Brown and RMGO in August 2014 protested the gun-ban at a local Colorado library, sending the library a cease and desist order.

Brown was quoted in a 2014 Mother Jones article, in response to the reporter's efforts to receive an interview, saying, "I don't talk to leftists like you. My guys don't read your crap." The article then states Brown brushed past the reporter, yelled "Pravda" over his shoulder and moved into the crowd.

In 2014, Brown was quoted in the Los Angeles Daily News opposing gun buyback programs.

In a 2014 Human Events article, Brown expressed his approval of a verdict to allow guns on Idaho college campuses.

Mother Jones described Brown as "the face and voice of the absolutist gun-rights movement, which opposes any and all gun-related restrictions."
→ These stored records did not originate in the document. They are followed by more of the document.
Lemma work_store vid namespace providerName v p pkg m data :
  (ValidateStorageFilename (pkg_Filename pkg) = None -> digest_agrees m pkg (sha256_hex data) ->
   checked config namespace providerName p
     (provider_path namespace providerName (uv_Version v) p (pkg_Filename pkg)) data) ->
  preserves (work vid) (store_platform storageBackendName vid namespace providerName (uv_Version v)
                          p pkg m data).
Proof.
  intros Hc. unfold store_platform.
  destruct (_ && _) eqn:Ed; [quietly|].
  assert (Hd : digest_agrees m pkg (sha256_hex data)).
  { unfold digest_agrees. apply andb_false_iff in Ed. unfold expected_checksum in Ed.
    destruct (String.eqb_spec (pkg_SHA256Sum pkg) "") as [E|E]; (split; [intros Hn | intros He]); try done.
    - intros d Hl Hne. rewrite Hl in Ed. cbn [default] in Ed. by destruct Ed as [Ed|Ed]; bools.
    - by destruct Ed as [Ed|Ed]; bools. }
  destruct (ValidateStorageFilename _); [quietly|]. specialize (Hc eq_refl Hd).
  then_. destruct a as [u|e]; [|quietly].
  set (path := provider_path _ _ _ _ _) in *.
  apply (preserves_bind_ret _ (fun r => forall u, r = Ok u -> ur_Path u = path)).
  - apply upload_along; [typeclasses eauto|]. by exists namespace, providerName, p.
  - intros w r Hr. exact (upload_path path data (pext (st w)) r Hr).
  - intros [r|e] Hr; [|quietly]. then_; [|by destruct a; quietly].
    apply work_platform; [done|]. rewrite (Hr r eq_refl). by eapply recorded_row.
Qed.

Lemma work_binary vid namespace providerName v p m :
  offered config namespace providerName v p ->
  sums_served (mc_UpstreamRegistryURL config) namespace providerName v m ->
  preserves (work vid) (syncPlatformBinary storageBackendName (mc_UpstreamRegistryURL config) vid
                          namespace providerName (uv_Version v) p m).
Proof.
  intros Ho Hm. unfold syncPlatformBinary.
  then_served Hpkg. destruct a as [pkg|e]; [|quietly].
  then_served Hs. destruct a as [body|e]; [|quietly].
  then_. destruct a as [u|e]; [|quietly].
  then_; [by destruct body; quietly|].
  destruct body as [data|e], a as [u'|e']; try quietly.
  apply work_store. intros Hf Hd. by econstructor.
Qed.

Lemma preserves_fold_in {W A B} (R : W -> W -> Prop) `{!PreOrder R} (f : B -> A -> prog W B) xs b :
  (forall b x, In x xs -> preserves R (f b x)) -> preserves R (fold_prog f b xs).
Proof.
  revert b. induction xs as [|x xs IH]; intros b Hf; cbn; [by apply preserves_ret|].
  apply preserves_bind; [done | apply Hf; by left|]. intros b'. apply IH. intros. apply Hf. by right.
Qed.

Lemma work_downloads vid namespace providerName v ps m :
  (forall p, In p ps -> offered config namespace providerName v p) ->
  sums_served (mc_UpstreamRegistryURL config) namespace providerName v m ->
  preserves (work vid) (download_platforms storageBackendName (mc_UpstreamRegistryURL config) vid
                          namespace providerName (uv_Version v) m ps).
Proof.
  intros Ho Hm. apply preserves_fold_in; [typeclasses eauto|]. intros n p Hp. then_.
  apply work_binary; auto.
Qed.

(** ** The whole run *)

Lemma step_statement {A} (c : prog (env (pm Y)) A) :
  preserves (moving keeps_schema) c -> preserves (moving (run_step recorded)) c ->
  preserves step c.
Proof. intros Hk Hr w. destruct (Hk w), (Hr w). split; [by split; auto | done]. Qed.

Lemma step_work vid {A} (c : prog (env (pm Y)) A) : preserves (work vid) c -> preserves step c.
Proof. apply along_weaken. intros t t'. apply building_runs. Qed.

Ltac same_rows := constructor; cbn; auto with arith; try (apply grows_refl; typeclasses eauto).

Lemma grows_update {A} (R : A -> A -> Prop) N `{!PreOrder R} cond upd (rows : list A) :
  (forall r, R r (upd r)) -> grows R N rows (update_rows cond upd rows).
Proof.
  intros Hu. unfold update_rows. apply grows_map. intros r. destruct (cond r); [done | reflexivity].
Qed.

Lemma step_uuid : preserves step new_uuid.
Proof.
  apply step_statement; [apply keeps_uuid; typeclasses eauto|].
  apply along_uuid; [typeclasses eauto..|]. intros [ta tb tc td te tg th ti tj tk tn]. same_rows.
Qed.

Lemma step_tracking m : preserves step (MirrorRepository.CreateMirroredProviderVersion m).
Proof.
  apply step_statement; [apply keeps_create_tracking; typeclasses eauto|].
  apply along_psql; [typeclasses eauto..|]. intros [ta tb tc td te tg th ti tj tk tn].
  cbn [mirrored_versions mirrored_providers provider_versions].
  destruct (has _ ti); [reflexivity|]. destruct (_ || _); [reflexivity|].
  destruct (has _ ti); same_rows.
  - apply grows_update; [typeclasses eauto|]. by intros r.
  - apply grows_app; [typeclasses eauto|]. by apply Forall_singleton.
Qed.

Lemma step_gpg_status id b :
  preserves step (MirrorRepository.UpdateMirroredProviderVersionGPGStatus id b).
Proof.
  apply step_statement; [apply keeps_tracking_gpg; typeclasses eauto|].
  apply along_pexec; [typeclasses eauto..|]. intros [ta tb tc td te tg th ti tj tk tn]. same_rows.
  apply grows_update; [typeclasses eauto|]. by intros r.
Qed.

Lemma step_event ev : preserves step (RecordEvent ev).
Proof.
  apply step_statement; [apply keeps_event; typeclasses eauto|].
  apply along_psql; [typeclasses eauto..|]. intros [ta tb tc td te tg th ti tj tk tn].
  destruct (negb _); [reflexivity|]. destruct (negb _); [reflexivity|]. same_rows.
Qed.

Lemma step_gpg_key id key : preserves step (ProviderRepository.UpdateVersionGPGKey id key).
Proof.
  apply step_statement; [apply keeps_gpg_key; typeclasses eauto|].
  apply along_pexec; [typeclasses eauto..|]. intros [ta tb tc td te tg th ti tj tk tn]. same_rows.
  apply grows_update; [typeclasses eauto|]. by intros r.
Qed.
When the Los Angeles Times reported in 2017 that armed civilians hampered a police investigation at a shooting in a Thornton, Colorado Walmart, Dudley Brown responded "This is a part of the job of police — to investigate what happened, not highlight that patrons were legally armed," he said. "In that situation, what are people supposed to do? Lay down on the floor and draw chalk marks around themselves?" "I'd rather be armed with a gun and not need it, than to be not armed and be in a situation where one is needed," he said.

In a 2019 Politico article, NAGR president Dudley Brown described the differences between his organization and the NRA "As an organization, we don't use Gucci-loafered lobbyists in Washington, D.C. in $200,000 wardrobes to grease the palms of weak-kneed politicians to vote right," said Dudley Brown, president of the National Association for Gun Rights, referencing the NRA chief executive's purported lavish spending. "Instead, we activate our members to do that lobbying for us and for them. That's the power in a grassroots lobby and NRA lost that a long time ago."
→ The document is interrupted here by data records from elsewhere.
(* ===== verification/ScmPackage.v ===== *)
(** * What the publisher packages

    From the downloaded archive to the new one: what the archive on the temporary
    disk holds when packaging succeeds, which files it is made of, and when a module
    path leads out of the repository. *)

From S2P Require Import Prelude GoStrings SemVer Filepath Os LocalStorage Archive ArchiveSafety.
From S2P Require Import TfMirrorRepo TfMirrorSync Tables ScmRepo ScmPublisher.
From stdpp Require Import gmap.

#[local] Open Scope Z_scope.

(** ** Keys of the tree *)

Definition proper_keys (t : tree) : Prop := forall p n, t !! p = Some n -> Forall proper p.

Definition proper_kept (s s' : fs) : Prop := proper_keys (nodes s) -> proper_keys (nodes s').

#[export] Instance proper_kept_preorder : PreOrder proper_kept.
Proof. split; [intros s H; exact H | intros s1 s2 s3 H1 H2 H; auto]. Qed.

Lemma proper_insert t p n : Forall proper p -> proper_keys t -> proper_keys (<[p := n]> t).
Proof.
  intros Hp Ht q m. destruct (decide (p = q)) as [<-|Hne]; [by intros _|].
  rewrite lookup_insert_ne by done. apply Ht.
Qed.

#[local] Abbreviation kept := (on_st proper_kept).

Lemma kept_call {A} op (f : tree -> res A * tree) :
  (forall t, proper_keys t -> proper_keys (snd (f t))) -> preserves kept (call op f).
Proof. intros Hf. apply preserves_db; [typeclasses eauto|]. intros s. exact (Hf (nodes s)). Qed.

Lemma kept_mkdir pre rest w :
  Forall proper (pre ++ rest) -> kept w (snd (mkdir_all pre rest w)).
Proof.
  revert pre w. induction rest as [|s rest IH]; intros pre w Hp; cbn [mkdir_all]; [cbn; reflexivity|].
  assert (Hp1 : Forall proper ((pre ++ [s]) ++ rest)) by by rewrite <- app_assoc.
  unfold bind at 1, gets. cbn [fst snd].
  destruct (node_at _ _) as [[|c]|]; [by apply IH | cbn; reflexivity|].
  assert (Hm : kept w (snd (mkdir_at (pre ++ [s]) w))).
  { apply kept_call. intros t Ht. cbn. apply proper_insert; [|done]. by apply Forall_app in Hp1 as []. }
  unfold bind. destruct (mkdir_at _ w) as [[u|e] w1]; cbn [fst snd] in *; [|exact Hm].
  etransitivity; [exact Hm | by apply IH].
Qed.

Lemma kept_open trunc p : Forall proper p -> preserves kept (open_create trunc p).
Proof.
  intros Hp. apply kept_call. intros t Ht. repeat case_goal; cbn; auto using proper_insert.
Qed.

Lemma patch_kept p d t : proper_keys t -> proper_keys (patch_at p d t).
Proof.
  intros Ht. destruct (patch_at_cases p d t) as [->|(old & E & ->)]; [done|].
  apply proper_insert; [by eapply Ht | done].
Qed.

Lemma kept_copy p r : preserves kept (copy_to p r).
Proof.
  apply preserves_bind; [typeclasses eauto| |intros [u|e]; apply preserves_ret; typeclasses eauto].
  intros w. unfold write_at, on_st, proper_kept. destruct (faults w) as [|[] fls] eqn:E.
  2: { intros Ht. by apply patch_kept. }
  all: unfold call, db; rewrite E; cbn; intros Ht; by apply patch_kept.
Qed.

Section Located.
Context (cwd : list string) (Hcwd : Forall proper cwd).

Lemma loc_proper path : Forall proper (loc cwd path).
Proof.
  unfold loc. destruct (IsAbs path) eqn:E; apply canon_rooted.
  - rewrite <- E. apply segs_canon.
  - by apply join_onto_canon, proper_canon.
Qed.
In a May 2023 New York Times article, Brown commented on the 2022 Supreme Court's Bruen decision, "Dudley Brown, the president of the National Association for Gun Rights, which opposes any restrictions on gun ownership, said the Bruen decision was a bulwark against regulation and would help his organization win a host of lawsuits against gun restrictions. But he said that even with the Bruen ruling, a monumental victory in the Supreme Court, the fight would be playing out for years in state legislatures and lower courts that now have to interpret the decision. 'It often feels like one step forward, two steps back,' he said."

==Reception==

Brown firing HK MP5

In August 2013, NAGR and Dudley Brown were profiled in a 5280 magazine story. According to the article, Brown "savagely and routinely attacks candidates and officeholders unwilling to pledge, in writing, their absolute loyalty to Brown on Second Amendment issues." NAGR was described as a "fund-raising machine that bullies anyone who compromises Brown's pro-gun, anti-abortion, anti-gay agenda." Former Colorado Republican State Representative B.J. Nikkel said Brown "is a political terrorist and a modern-day charlatan who operates in the shadows and portrays himself as a supposed 'Christian,' but he uses the people naive enough to believe him and financially support him."
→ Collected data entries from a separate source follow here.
(** The outside as documented: only uploads write to the storage backend, and only
    calls on the temporary disk write to it. *)
Class ScmLaws (Y : Type) `{StorageLaws Y} `{Connector Y} `{TempDisk Y} `{SharedMinter Y} `{Texts}
  : Prop := {
  archive_quiet c t o r s y : objects (snd (DownloadSourceArchive c t o r s y)) = objects y;
  archive_disk c t o r s y : disk (snd (DownloadSourceArchive c t o r s y)) = disk y;
  minter_quiet mint p y : MintProviderToken = Some mint -> objects (snd (mint p y)) = objects y;
  minter_disk mint p y : MintProviderToken = Some mint -> disk (snd (mint p y)) = disk y;
  disk_set w y : disk (set_disk w y) = w;
  disk_apart w y : objects (set_disk w y) = objects y;
  upload_disk k d y : disk (snd (storage_Upload k d y)) = disk y;
  uuid_plain n : no_slash (uuid_text n) = true;
}.

(** ** Steps that publish nothing *)

Definition event_key (e : SCMWebhookEvent) :=
  (we_ID e, we_ModuleSCMRepoID e, we_EventType e, we_CommitSHA e, we_TagName e,
   we_SignatureValid e, we_MaxRetries e).

(** Everything but module versions: events keep what they are, scans and
    documentation may come. *)
Record aside (t t' : sdb) : Prop := {
  as_providers : scm_providers t' = scm_providers t;
  as_ptokens : scm_provider_tokens t' = scm_provider_tokens t;
  as_utokens : scm_oauth_tokens t' = scm_oauth_tokens t;
  as_links : module_scm_repos t' = module_scm_repos t;
  as_violations : immutability_violations t' = immutability_violations t;
  as_modules : modules t' = modules t;
  as_events : event_key <$> scm_webhook_events t' = event_key <$> scm_webhook_events t;
  as_next : (snext t <= snext t')%nat;
}.

#[export] Instance aside_preorder : PreOrder aside.
Proof.
  split; [by intros t; constructor|]. intros t1 t2 t3 [] []. constructor; try congruence. lia.
Qed.

(** No version is added. *)
Definition unpublished (t t' : sdb) : Prop := aside t t' /\ module_versions t' = module_versions t.

#[export] Instance unpublished_preorder : PreOrder unpublished.
Proof.
  split; [by intros t; split|]. intros t1 t2 t3 [] []. split; [by etransitivity | congruence].
Qed.

Lemma unpublished_bump t : unpublished t (sbump t).
Proof. destruct t. split; [constructor|]; cbn; try done. lia. Qed.

Lemma unpublished_events t cond f :
  (forall e, event_key (f e) = event_key e) -> unpublished t (on_webhooks (update_rows cond f) t).
Proof.
  intros Hf. destruct t. split; [constructor|]; cbn; try done.
  unfold update_rows. rewrite <- list_fmap_compose. apply list_fmap_ext. intros i e _. cbn. by destruct (cond e).
Qed.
Brown has been criticized for his fundraising practices. Sean Tonner, deputy chief of staff for former Republican Colorado Governor Bill Owens, said Brown "makes his money when there's turmoil, real or perceived, because that's what gets his members to write him checks." Ammoland wrote that Brown's "rhetoric has done more to marginalize Second Amendment activism than all of the slanders from gun prohibition lobbying groups combined."

Brown appears as himself in the 2014 documentary "Rocky Mountain Heist."

Dudley Brown is listed as the second most influential pro-gun advocate in America in Gunpowder Magazine's "Top 20 Most Influential Pro-Gun Advocates" article published in May 2023.